Schools reforms

I’d like to say a bit about Michael Gove’s recent announcement of the new education reforms, in the government’s new White Paper on schools. In some aspects it looks quite good. Mr Gove is absolutely right to blame the Labour Party for taking all the fun out of education and learning by turning the National Curriculum into a drain of all the creativity and enthusiasm of good teachers (not that there are many of them left in state schools, as understandably most of them have moved to private schools, where there is less paperwork and less rigidity in what they are supposed to teach). I’d actually quite like the National Curriculum to be scrapped entirely, and for most powers over education to be transferred to local authorities, but to “slim down the curriculum” is definitely a good idea.

Michael Gove

However, I’m not quite so sure about how he wants to “make exams more rigorous”, and I am dismayed by how Tory politicians are talking about introducing reading tests for six-year-olds. Schoolchildren in this country are already the most tested in Europe as well as the most failing in Europe, so how he thinks that testing them even more is going to make things better is beyond me. I think this may take just as much fun out of learning as the National Curriculum does.

And still it seems no-one is discussing the idea of doing what is done in so many nations – Germany, the Scandinavian countries, Australia – that are far higher up the international league tables than we are, which is giving parents a choice as to when they send their child to school. Whether it’s better to send children to school early or late much depends on the individual child, and getting it wrong can mean the child continually falling behind, year after year. And bringing back grammar schools (but not bringing back the old pass/fail 7+ test) is another good idea that none of the main parties support.

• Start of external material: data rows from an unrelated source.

(** C4.  For every list of URLs [fetch_app_info] returns one record for
    every URL, at the place of the URL in the list, and the record carries
    that URL.  What the record is follows from what the world answers to
    the request of its turn (the [k]-th request after those made before
    the call): when the request, the check of the status or the parser
    raises, whatever the exception is, the record is the sentinel record
    made from it, and the URLs after it still get their records; when the
    page is there, the two extractions do not raise and the record holds
    the name and the ranking they return.  No exception of the [try] body
    leaves the loop. *)
Theorem fetch_app_info_one_record_per_url (w : world) (urls : list string)
        (st : run) :
  exists recs st',
    fetch_app_info w urls st = (recs, st') /\
    List.length recs = List.length urls /\
    forall k url,
      nth_error urls k = Some url ->
      exists r,
        nth_error recs k = Some r /\
        py_getitem r "url" = Ok (VStr url) /\
        match page_at w url (requests st + k) with
        | Ok page =>
            exists name ranking,
              _get_app_name page = Ok name /\
              _get_app_ranking page = Ok ranking /\
              r = VDict [("name", VStr name); ("ranking", VStr ranking);
                         ("url", VStr url);
                         ("timestamp", VStr (stamp_at w (utc_reads st + k)))]
        | Raise e => r = error_record url e (stamp_at w (utc_reads st + k))
        end.
Proof.
  exists (fst (fetch_app_info w urls st)), (snd (fetch_app_info w urls st)).
  split; [apply surjective_pairing|].
  split; [apply fetch_app_info_length|].
  intros k url Hk.
  destruct (fetch_app_info_turn w urls st k url Hk) as (r & Hr & Hout).
  exists r. split; [exact Hr|]. split; [|exact Hout].
  destruct (page_at w url (requests st + k)) as [page|e].
  - destruct Hout as (name & ranking & _ & _ & ->). reflexivity.
  - rewrite Hout. reflexivity.
Qed.

(** The run of the sample world: the first request times out, the second
    is answered 404, the third gets the page. *)
Example fetch_app_info_sample :
  fst (fetch_app_info Samples.world_flaky Samples.urls3 run0)
  = [error_record "u1" (mkExn RequestException "Connection timed out")
                  "2024-01-01T08:00:00";
     error_record "u2"
                  (mkExn RequestException
                         "404 Client Error: Not Found for url: u2")
                  "2024-01-01T08:00:02.500000";
     VDict [("name", VStr "BitoPro"); ("ranking", VStr "12");
            ("url", VStr "u3"); ("timestamp", VStr "2024-01-01T08:00:05")]].
Proof. vm_compute. reflexivity. Qed.

(** C5.  A record of [fetch_app_info] that has an [error] field is the
    sentinel record of a failure: its ranking is "999999" and its name is
    "未知"; the request of its own turn (the [k]-th of the call), the check
    of the status or the parser raised, and [error] is the text of that
    exception; its time stamp is the ISO text of the instant eight hours
    after the reading of the UTC clock taken in that turn (the [k]-th of
    the call). *)
Theorem error_records_are_sentinels (w : world) (urls : list string)
        (st : run) (k : nat) (r : value) :
  nth_error (fst (fetch_app_info w urls st)) k = Some r ->
  py_contains "error" r = Ok true ->
  py_getitem r "ranking" = Ok (VStr "999999") /\
  py_getitem r "name" = Ok (VStr "未知") /\
  exists url e,
    nth_error urls k = Some url /\
    page_at w url (requests st + k) = Raise e /\
    py_getitem r "url" = Ok (VStr url) /\
    py_getitem r "error" = Ok (VStr (exn_msg e)) /\
    py_getitem r "timestamp"
      = Ok (VStr (DateTime.isoformat
                    (DateTime.of_micros
                       (utc_clock w (utc_reads st + k) + 8 * 3600 * 1000000)))) /\
    DateTime.to_micros
      (DateTime.of_micros (utc_clock w (utc_reads st + k) + 8 * 3600 * 1000000))
      = utc_clock w (utc_reads st + k) + 8 * 3600 * 1000000.
Proof.
  intros Hr Herr.
  assert (Hk : (k < List.length urls)%nat).
  { rewrite <- (fetch_app_info_length w urls st).
    apply nth_error_Some. congruence. }
  destruct (nth_error urls k) as [url|] eqn:Hurl;
    [|apply nth_error_None in Hurl; lia].
  destruct (fetch_app_info_turn w urls st k url Hurl) as (r' & Hr' & Hout).
  assert (r' = r) by congruence. subst r'.
  destruct (page_at w url (requests st + k)) as [page|e] eqn:Hpage.
  - destruct Hout as (name & ranking & _ & _ & ->). discriminate Herr.
  - subst r. split; [reflexivity|]. split; [reflexivity|].
    exists url, e.
    split; [reflexivity|]. split; [exact Hpage|]. split; [reflexivity|].
    split; [reflexivity|]. split.
    + unfold error_record, stamp_at, EIGHT_HOURS. reflexivity.
    + apply to_micros_of_micros.
Qed.

Lemma error_records_are_sentinels_witness :
  let r := error_record "u2"
             (mkExn RequestException "404 Client Error: Not Found for url: u2")
             "2024-01-01T08:00:02.500000" in
  py_getitem r "ranking" = Ok (VStr "999999") /\
  py_getitem r "name" = Ok (VStr "未知") /\
  exists url e,
    nth_error Samples.urls3 1 = Some url /\
    page_at Samples.world_flaky url (requests run0 + 1) = Raise e /\
    py_getitem r "url" = Ok (VStr url) /\
    py_getitem r "error" = Ok (VStr (exn_msg e)) /\
    py_getitem r "timestamp"
      = Ok (VStr (DateTime.isoformat
                    (DateTime.of_micros
                       (utc_clock Samples.world_flaky (utc_reads run0 + 1)
                        + 8 * 3600 * 1000000)))) /\
    DateTime.to_micros
      (DateTime.of_micros
         (utc_clock Samples.world_flaky (utc_reads run0 + 1)
          + 8 * 3600 * 1000000))
      = utc_clock Samples.world_flaky (utc_reads run0 + 1) + 8 * 3600 * 1000000.
Proof.
  apply (error_records_are_sentinels Samples.world_flaky Samples.urls3 run0 1
           (error_record "u2"
              (mkExn RequestException "404 Client Error: Not Found for url: u2")
              "2024-01-01T08:00:02.500000")).
  - vm_compute. reflexivity.
  - reflexivity.
Defined.

(** X24.  [main] of the scraper saves all or nothing.  When one of the
    fetched rankings is not decimal text (the empty string of a link
    without digits, or a digit that [int] does not read), [main] raises
    ValueError at the sort: the run ends in the state the fetch left, so
    the report is not printed and no snapshot is written, the records of
    the other pages included; the log file and standard error hold the
    lines of the fetch.  Otherwise [main] ends normally and has written
    one snapshot, whose path matches the pattern the loader looks for and
    which reads back as the Taiwan time and the fetched records in sorted
    order; no other snapshot is touched. *)
Theorem main_saves_all_or_nothing (py_repr : value -> string) (w : world)
        (st : run) (fs : filesystem) :
  (forallb decimal_ranking
           (fst (fetch_app_info w GetAppStore.get_app_urls st)) = false ->
   exists e,
     GetAppStore.main py_repr w st fs
       = (Raise e, snd (fetch_app_info w GetAppStore.get_app_urls st), fs) /\
     exn_cls e = ValueError /\
     stdout (snd (fetch_app_info w GetAppStore.get_app_urls st)) = stdout st /\
     writes (snd (fetch_app_info w GetAppStore.get_app_urls st)) = writes st) /\
  (forallb decimal_ranking
           (fst (fetch_app_info w GetAppStore.get_app_urls st)) = true ->
   exists sorted_apps st' fs' p ts,
     sort_apps_by_ranking (fst (fetch_app_info w GetAppStore.get_app_urls st))
       = Ok sorted_apps /\
     GetAppStore.main py_repr w st fs = (Ok tt, st', fs') /\
     glob_match p = true /\
     json_load fs' p
       = Ok (VDict [("timestamp", VStr ts); ("apps", VList sorted_apps)]) /\
     (forall q, q <> p -> fs_find q fs' = fs_find q fs) /\
     writes st' = S (writes st)).
Proof.
  pose proof (fetch_app_info_digits w GetAppStore.get_app_urls st) as Hdig.
  pose proof (fetch_app_info_log w GetAppStore.get_app_urls st)
    as (new & _ & _ & _ & Hout).
  pose proof (fetch_app_info_writes w GetAppStore.get_app_urls st) as Hwr.
  pose proof (sort_of_digits _ Hdig) as Hsort.
  pose proof (sorted_apps_shape w GetAppStore.get_app_urls st) as Hsorted.
  unfold GetAppStore.main.
  destruct (fetch_app_info w GetAppStore.get_app_urls st) as [recs st1].
  cbn [fst snd] in *.
  destruct (sort_apps_by_ranking recs) as [sorted_apps|e] eqn:Hs.
  - split; [intros Hf; congruence|].
    intros _.
    destruct (Hsorted sorted_apps eq_refl) as [Hperm Hshape].
    destruct (print_app_ranking_of_shape py_repr w sorted_apps st1 Hshape)
      as (lines & st2 & Hp & _ & _ & _ & _ & _ & Hw2).
    rewrite Hp.
    destruct (save_to_json_files w sorted_apps DATA_DIR st2 fs)
      as [Hpath Hfs].
    assert (Hwf : forallb wf_value sorted_apps = true).
    { apply forallb_forall. intros x Hx. apply shape_wf.
      rewrite Forall_forall in Hshape. now apply Hshape. }
    pose proof (json_load_saved w sorted_apps DATA_DIR st2 fs Hwf) as Hload.
    pose proof (save_to_json_writes w sorted_apps DATA_DIR st2 fs) as Hw3.
    destruct (save_to_json w sorted_apps DATA_DIR st2 fs)
      as [[p st3] fs3].
    cbn [fst snd] in *.
    exists sorted_apps, st3, fs3, p, (taiwan_time_at w st2).
    split; [reflexivity|]. split; [reflexivity|]. split.
    { rewrite Hpath. apply glob_match_file_name. }
    split; [exact Hload|]. split.
    { intros q Hq. rewrite Hfs. apply fs_find_write_other. congruence. }
    congruence.
  - destruct Hsort as [Hcls Hf]. split.
    + intros _. exists e. repeat split; assumption.
    + intros Ht. congruence.
Qed.

(** ** The loader: records it cannot store *)

Lemma import_app_incomplete (date ct : string) (r : dict) (c : connection) :
  dict_has "error" r = false ->
  lacks_field r = true ->
  exists e, fst (import_app date ct (VDict r) c) = Raise e.
Proof.
  intros Herr Hlack. unfold import_app, bind_sql, lift.
  cbn [py_contains fst]. rewrite Herr.
  unfold lacks_field, EXPECTED_FIELDS, dict_has in Hlack.
  cbn [existsb] in Hlack. cbn [py_getitem].
  destruct (dict_get "name" r); [|eexists; reflexivity].
  destruct (dict_get "version" r); [|eexists; reflexivity].
  destruct (dict_get "ranking" r) as [rk|]; [|eexists; reflexivity].
  destruct (py_int rk); [|eexists; reflexivity].
  destruct (dict_get "url" r); [|eexists; reflexivity].
  destruct (dict_get "timestamp" r); [|eexists; reflexivity].
  discriminate Hlack.
Qed.

Lemma import_apps_stop (date ct : string) (l : list value) (x : value) :
  In x l ->
  (forall c, exists e, fst (import_app date ct x c) = Raise e) ->
  forall c, exists e, fst (import_apps date ct l c) = Raise e.
Proof.
  intros Hin Hx.
  induction l as [|app l IH]; [destruct Hin|].
  intros c. cbn [import_apps]. unfold bind_sql.
  destruct Hin as [-> | Hin].
  - destruct (Hx c) as (e & He).
    destruct (import_app date ct x c) as [[u|e'] c1]; cbn [fst] in He.
    + discriminate He.
    + exists e'. reflexivity.
  - destruct (import_app date ct app c) as [[u|e'] c1].
    + apply IH. assumption.
    + exists e'. reflexivity.
Qed.

Lemma import_rows_stop (sqlite_date : string -> option string) (d : dict)
      (l : list value) (x : value) (ct : string) :
  dict_get "apps" d = Some (VList l) ->
  In x l ->
  (forall date c, exists e, fst (import_app date ct x c) = Raise e) ->
  forall c, exists e, fst (import_rows sqlite_date (VDict d) ct c) = Raise e.
Proof.
  intros Happs Hin Hx.
  unfold import_rows.
  apply bind_sql_tail; intros timestamp.
  apply bind_sql_tail; intros date.
  apply bind_sql_tail; intros n.
  apply bind_sql_tail; intros _.
  intros c. unfold bind_sql at 1. unfold lift at 1. unfold py_get.
  rewrite Happs. cbn [py_iter bind_sql lift].
  apply import_apps_stop with (x := x); [assumption | apply Hx].
Qed.

Lemma import_stops (sqlite_date : string -> option string) (w : world)
      (fs : filesystem) (json_file_path : string) (db : database) (st : run)
      (d : dict) (l : list value) (x : value) :
  json_load fs json_file_path = Ok (VDict d) ->
  dict_get "apps" d = Some (VList l) ->
  In x l ->
  (forall date ct c, exists e, fst (import_app date ct x c) = Raise e) ->
  exists e st',
    import_json_to_db sqlite_date w fs json_file_path db st = (Raise e, db, st').
Proof.
  intros Hload Happs Hin Hx.
  unfold import_json_to_db. rewrite Hload.
  destruct (now w st) as [t st1].
  set (ct := DateTime.isoformat t).
  destruct (import_rows_stop sqlite_date d l x ct Happs Hin
              (fun date => Hx date ct) (connect db)) as (e & He).
  destruct (import_data sqlite_date (VDict d) ct (connect db))
    as [[u|e'] c'] eqn:Himp.
  - exfalso. unfold import_data, bind_sql in Himp.
    destruct (import_rows sqlite_date (VDict d) ct (connect db))
      as [[u'|e''] c1]; cbn [fst] in He; [discriminate He | discriminate Himp].
  - apply import_data_raise in Himp. unfold close. rewrite Himp. cbn.
    eexists. eexists. reflexivity.
Qed.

But then, how much value does the government actually put into education, what with them putting off all the bright young minds of tomorrow going to university because they can’t afford the rises in tuition fees? I actually understand why tuition fees are there; it’s unfair for everyone to pay for university tuition when only a minority is actually taking advantage of it. But rising fees by up to £9,000 a year, relying on Lib Dem broken promises, is totally unacceptable. So whilst I’m sure that Mr Gove does believe (however wrongly) in his educational policy, it is questionable as to exactly how much value is put in the field of education by him and by the Con-Dem coalition in general.

I hope some of them actually respond properly to the demonstrations, and that the violence of a few complete morons doesn’t overshadow the entire debate.